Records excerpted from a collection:
*****

(** * A shallow embedding of the user-management service (src/server.js)

    The service is an Express application over one SQLite table.  The
    embedding follows the file top to bottom: the values a request carries,
    the validation chains of [validateUser], the statements sent to the
    storage engine, the six route handlers and the two trailing middlewares.
    Handlers are pure functions that take the environment of one request
    (clock, operating mode, engine fault) and the table, and return the
    response together with the table afterwards. *)

From Stdlib Require Import ZArith List String Ascii Bool Lia.
From Stdlib Require Import Permutation Sorted DecimalString.
Import ListNotations.

Set Warnings "-register-all".

Open Scope string_scope.
Open Scope list_scope.

(** ** The runtime underneath

    What the JavaScript runtime, validator.js and the SQLite engine decide
    for themselves is kept as an interface: IEEE doubles and their
    renderings, the e-mail predicate and normaliser, and the engine's
    coercion of text to numbers. *)

Class Platform : Type := {
  (** a JavaScript number *)
  number : Type;
  (** the number holding an integer rowid *)
  number_of_Z : Z -> number;
  (** [Some z] when the number is an integer the driver binds as INTEGER *)
  int_of_number : number -> option Z;
  (** JavaScript [String(n)] *)
  String_of_number : number -> string;
  (** validator.js [isEmail] *)
  validator_isEmail : string -> bool;
  (** validator.js [normalizeEmail]; [None] is its [false] result *)
  validator_normalizeEmail : string -> option string;
  (** REAL affinity: the double a numeric-looking text converts to *)
  real_of_text : string -> option number;
  (** TEXT affinity: the text a double is rendered as *)
  text_of_real : number -> string;
  (** INTEGER affinity: the rowid a text operand converts to, if any *)
  rowid_of_text : string -> option Z
}.

(** ** JavaScript values *)

Module Js.

(** An exception thrown by a handler, with its [message]. *)
Inductive completion (A : Type) : Type :=
| Normal (a : A)
| Throw (message : string).
Arguments Normal {A} a.
Arguments Throw {A} message.

Definition bind_completion {A B} (c : completion A) (k : A -> completion B)
  : completion B :=
  match c with
  | Normal a => k a
  | Throw m => Throw m
  end.

Section Values.
Context {P : Platform}.

(** A value that arrived as JSON, or that is serialised as JSON.  A
    JavaScript [undefined] is the [None] of [option json]. *)
Inductive json : Type :=
| JNull
| JBool (b : bool)
| JNum (n : number)
| JStr (s : string)
| JArr (l : list json)
| JObj (l : list (string * json)).

Definition value : Type := option json.

Fixpoint lookup (k : string) (l : list (string * json)) : value :=
  match l with
  | [] => None
  | (k', v) :: t => if k' =? k then Some v else lookup k t
  end.

(** [o.k] : reading a property of [undefined] or [null] throws. *)
Definition member (o : value) (k : string) : completion value :=
  match o with
  | None =>
      Throw ("Cannot read properties of undefined (reading '" ++ k ++ "')")
  | Some JNull =>
      Throw ("Cannot read properties of null (reading '" ++ k ++ "')")
  | Some (JObj l) => Normal (lookup k l)
  | Some _ => Normal None
  end.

*****

:: What to do ::
From the records above, transcribe exactly the run of lines that opens with the line holding "Class Platform : Type" and closes with the line holding "(l : list json)", both included.

:: Output of the exercise ::
Class Platform : Type := {
  (** a JavaScript number *)
  number : Type;
  (** the number holding an integer rowid *)
  number_of_Z : Z -> number;
  (** [Some z] when the number is an integer the driver binds as INTEGER *)
  int_of_number : number -> option Z;
  (** JavaScript [String(n)] *)
  String_of_number : number -> string;
  (** validator.js [isEmail] *)
  validator_isEmail : string -> bool;
  (** validator.js [normalizeEmail]; [None] is its [false] result *)
  validator_normalizeEmail : string -> option string;
  (** REAL affinity: the double a numeric-looking text converts to *)
  real_of_text : string -> option number;
  (** TEXT affinity: the text a double is rendered as *)
  text_of_real : number -> string;
  (** INTEGER affinity: the rowid a text operand converts to, if any *)
  rowid_of_text : string -> option Z
}.

(** ** JavaScript values *)

Module Js.

(** An exception thrown by a handler, with its [message]. *)
Inductive completion (A : Type) : Type :=
| Normal (a : A)
| Throw (message : string).
Arguments Normal {A} a.
Arguments Throw {A} message.

Definition bind_completion {A B} (c : completion A) (k : A -> completion B)
  : completion B :=
  match c with
  | Normal a => k a
  | Throw m => Throw m
  end.

Section Values.
Context {P : Platform}.

(** A value that arrived as JSON, or that is serialised as JSON.  A
    JavaScript [undefined] is the [None] of [option json]. *)
Inductive json : Type :=
| JNull
| JBool (b : bool)
| JNum (n : number)
| JStr (s : string)
| JArr (l : list json)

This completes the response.